What is the relationship of the ideal with respect to the original system of equations?
What are Gröbner bases?
How do Gröbner bases help us solve polynomial systems?

Now we will make an attempt to answer these three questions.

Background

Unfortunately we need to go over a few definitions so that we have a common ground for discussing Gröbner bases. Concepts like polynomials should be familiar, but we need some more definitions in order to discuss them in a precise manner. We will see relevant SymPy code as well to play around with some of the concepts.

Some Concepts from Abstract Algebra

A field is a set \(k\) with two operations defined: \(+\) and \(\cdot\), with the following properties:

Associativity: \((a+ b) + c = a + (b + c)\) and \((a \cdot b) \cdot c = a \cdot (b \cdot c)\),
Commutativity: \(a + b = b + a\) and \(a \cdot b = b \cdot a\),
Distributivity: \(a \cdot (b + c) = a \cdot b + a \cdot c\),
Identities: there exist \(0\) and \(1\) in \(k\) such that \(a + 0 = 1 \cdot a = a\),
Additive Inverses: for each \(a\), there exists \(b\) such that \(a + b = 0\),
Multiplicative Inverses: for each \(a \neq 0\), a \(c\) exists in \(k\) such that \(a \cdot c = 1\).

Examples of fields include \(\mathbb{Q}\), \(\mathbb{R}\) and \(\mathbb{C}\).

Monomials and Polynomials

Assume \(x_{1}, \ldots, x_{n}\) are variables. A monomial in \(x_{1}, \ldots, x_{n}\) is a product of the form \(x^{\alpha_{1}}_{1} \cdot x^{\alpha_{2}}_{2} \cdots x^{\alpha_{3}}_{3}\). The total degree of a monomial is \(\sum_{1}^{n} \alpha_{i}\). Alternatively, we can use a vector notation, with \(\alpha = (\alpha_{1}, \ldots, \alpha{n})\) and

\begin{align} x^{\alpha} =x^{\alpha_{1}}_{1} \cdot x^{\alpha_{2}}_{2} \cdots x^{\alpha_{3}}_{3}. \end{align}

A polynomial \(f\) is a finite collection of monomials with coefficients in field \(k\), in the form of

\begin{align} f = \sum_{\alpha \in \mathcal{A}} a_{\alpha} x^{\alpha} \end{align}

where \(\mathcal{A}\) is a finite set containing n-tuples, \(a_{\alpha}\) is the coefficient of the monomial term \(x^{\alpha}\). \(a_{\alpha} x^{\alpha}\) is a term of the polynomial if \(a_{\alpha} \neq 0\).
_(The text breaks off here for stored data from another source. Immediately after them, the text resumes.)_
(** [SET_LOW_BIT] marks, whatever the other threads do meanwhile. *)
Lemma SET_LOW_BIT_ok i m :
  scan_inv m → 0 ≤ i < g.(n_addrs) → found (o i) →
  rg scan_step scan_own (SET_LOW_BIT (elt g.(buf_addrs) i))
    (λ _ m', scan_inv m' ∧ marked i m') m.
Proof.
  intros Hm Hi Hf. unfold SET_LOW_BIT. pose proof (ss_aligned Hss i Hi) as [Ho Hal].
  apply rg_bind_read. intros m1 S1. pose proof (scan_inv_step _ _ S1 Hm) as Hm1.
  destruct (scan_read i m1 Hm1 Hi) as (v & Hv & Hcase). exists v. split; [done|].
  rewrite land_1_mod. destruct Hcase as [->|[-> Hmk]].
  - destruct (Z.eqb_spec (o i `mod` 2) 0); [|Z.div_mod_to_equations; lia].
    apply rg_wr. intros m2 S2. pose proof (scan_inv_step _ _ S2 Hm1) as Hm2.
    destruct (scan_read i m2 Hm2 Hi) as (v2 & Hv2 & Hc2). simpl swrite. rewrite Hv2. apply wp_ret.
    assert (scan_own m2 (<[elt (buf_addrs g) i := o i + 1]> m2)) as Hst.
    { intros a. unfold mark_only. destruct (decide (a = elt (buf_addrs g) i)) as [->|Hne].
      - rewrite lookup_insert_eq. destruct Hc2 as [->|[-> _]]; [right; by exists i|left; congruence].
      - left. by rewrite lookup_insert_ne. }
    split; [done|]. intros m3 S3. split.
    + by apply (scan_inv_step _ _ S3), (scan_inv_step _ _ (scan_own_step _ _ Hst)).
    + apply (marked_step i _ _ S3 Hi). unfold marked. by rewrite lookup_insert_eq.
  - destruct (Z.eqb_spec ((o i + 1) `mod` 2) 0); [Z.div_mod_to_equations; lia|].
    apply rg_ret. intros m2 S2. split; [by eapply scan_inv_step|by eapply marked_step].
Qed.

(** The invariant is kept by every thread, so it can be carried along. *)
Lemma scan_frame {A} (p : prog Z A) Q m :
  rg scan_step scan_own p Q m → scan_inv m →
  rg scan_step scan_own p (λ a m', Q a m' ∧ scan_inv m') m.
Proof.
  apply rg_frame; [apply scan_inv_step|intros m1 m2 Hs; by apply scan_inv_step, scan_own_step].
Qed.

Lemma nsm_bounds : 0 < g.(n_scan_map) ≤ 2 ^ 20 ∧
  per_page * (g.(n_scan_map) - 1) < g.(n_addrs) ≤ per_page * g.(n_scan_map).
Proof.
  pose proof (ss_nsm Hss) as Hn. pose proof (ss_n Hss). rewrite per_page_eq in *.
  Z.div_mod_to_equations. lia.
Qed.

(** Level 1: the page of the scan map. *)
Lemma scan_map_search_ok cmp m :
  scan_inv m →
  rg scan_step scan_own (binary_search cmp g.(buf_scan_map) 0 g.(n_scan_map))
    (λ v m', (0 ≤ v < g.(n_scan_map) ∧ scan_inv m') ∧
       ∀ i, 0 ≤ i < g.(n_addrs) ∧ unique i ∧ o i = cmp → v = i / per_page) m.
Proof.
  intros Hm. pose proof nsm_bounds as [Hb1 Hb2]. rewrite per_page_eq in *.
  assert (∀ m k, scan_inv m → 0 ≤ k < n_scan_map g → is_Some (m !! elt (buf_scan_map g) k)) as Hread.
  { intros m' k Hm' Hk. rewrite (si_map _ Hm') by done. by eexists. }
  apply rg_forall.
  - apply scan_frame; [|done]. eapply rg_mono.
    + apply (binary_loop_safe scan_step scan_own scan_inv scan_inv_step) with
        (lo := 0) (hi := n_scan_map g); try exact _; try done; lia.
    + intros v m' [Hv Hnf]. split; [|lia]. apply Hnf.
      intros m1 m2 v1 v2 Hm1 Hs Hv1 Hv2. pose proof (scan_inv_step _ _ Hs Hm1) as Hm2.
      rewrite (si_map _ Hm1) in Hv1 by lia. rewrite (si_map _ Hm2) in Hv2 by lia. congruence.
  - intros i (Hi & Hu & Ho). pose proof (ss_sorted Hss) as Hsort.
    assert (0 ≤ i / 512 < n_scan_map g ∧ 512 * (i / 512) ≤ i < 512 * (i / 512) + 512) as Hpage
      by (Z.div_mod_to_equations; lia).
    eapply rg_mono.
    + apply (binary_loop_finds scan_step scan_own scan_inv scan_inv_step) with
        (lo := 0) (hi := n_scan_map g) (p := i / 512) (Bad := λ _, False);
        try exact _; try done; try lia.
      * intros m' k v Hm' Hk Hv. rewrite (si_map _ Hm') in Hv by lia. injection Hv as <-.
        rewrite per_page_eq. specialize (Hsort (512 * k) i). specialize (Hu (512 * k)). lia.
      * intros m' k v Hm' Hk Hv. rewrite (si_map _ Hm') in Hv by lia. injection Hv as <-.
        rewrite per_page_eq. specialize (Hsort i (512 * k)). specialize (Hu (512 * k)). lia.
      * intros m' v Hm' Hv. rewrite (si_map _ Hm') in Hv by lia. injection Hv as <-.
        rewrite per_page_eq. specialize (Hsort (512 * (i / 512)) i). lia.
    + intros r m' [?|[]]. done.
Qed.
Denote the set of all polynomials in \(x_{1}, \ldots, x_{n}\) with coefficients in field \(k\) as \(k[x_{1}, \ldots, x_{n}]\). The total degree of a polynomial is the maximum \(\| \alpha \|\) of all terms in the polynomial.

In SymPy, polynomials are created by constructing expressions using predefined symbols:

from sympy import poly
from sympy.abc import x, y, z

# a single variable polynomial
A = poly(x**2 + 2*x + 1)

# a 3-variable polynomial
B = poly(x**2 + y + z)

A and B should be Poly(x**2 + 2*x + 1, x, domain='ZZ') and Poly(x**2 + y + z, x, y, z, domain='ZZ') respectively. The parameter domain represents the domain in which coefficients of the polynomial reside, in this case integers (ZZ).

Monomial Ordering

An important concept regarding polynomials is that of ordering. Let’s observe the Gaussian elimination process. During row reduction, we are working systematically to reduce the leftmost entry to zero for each row, with the first nonzero entry in the row as the leading term. For polynomials, monomial ordering formalizes this concept. A monomial ordering \(>\) on the polynomial \(k[x_{1}, \ldots, x_{n}]\) is a relation on \(\mathbb{Z}^{n}_{\geq 0}\) (the set of exponents of the monomials as n-tuples) such that

for every pair of \(x^{\alpha}\) and \(x^{\beta}\), exactly one of the three statements is true: \(\alpha > \beta\), \(\alpha = \beta\) or \(\beta > \alpha\),
if \(\alpha > \beta\), and \(\gamma \in \mathbb{Z}^{n}_{\geq 0}\), then \(\alpha + \gamma > \beta + \gamma\),
\(>\) is a well-ordering on \(\mathbb{Z}^{n}_{\geq 0}\) (equivalent to saying every non-empty subset of \(\mathbb{Z}^{n}_{\geq 0}\) has a smallest element under \(>\)).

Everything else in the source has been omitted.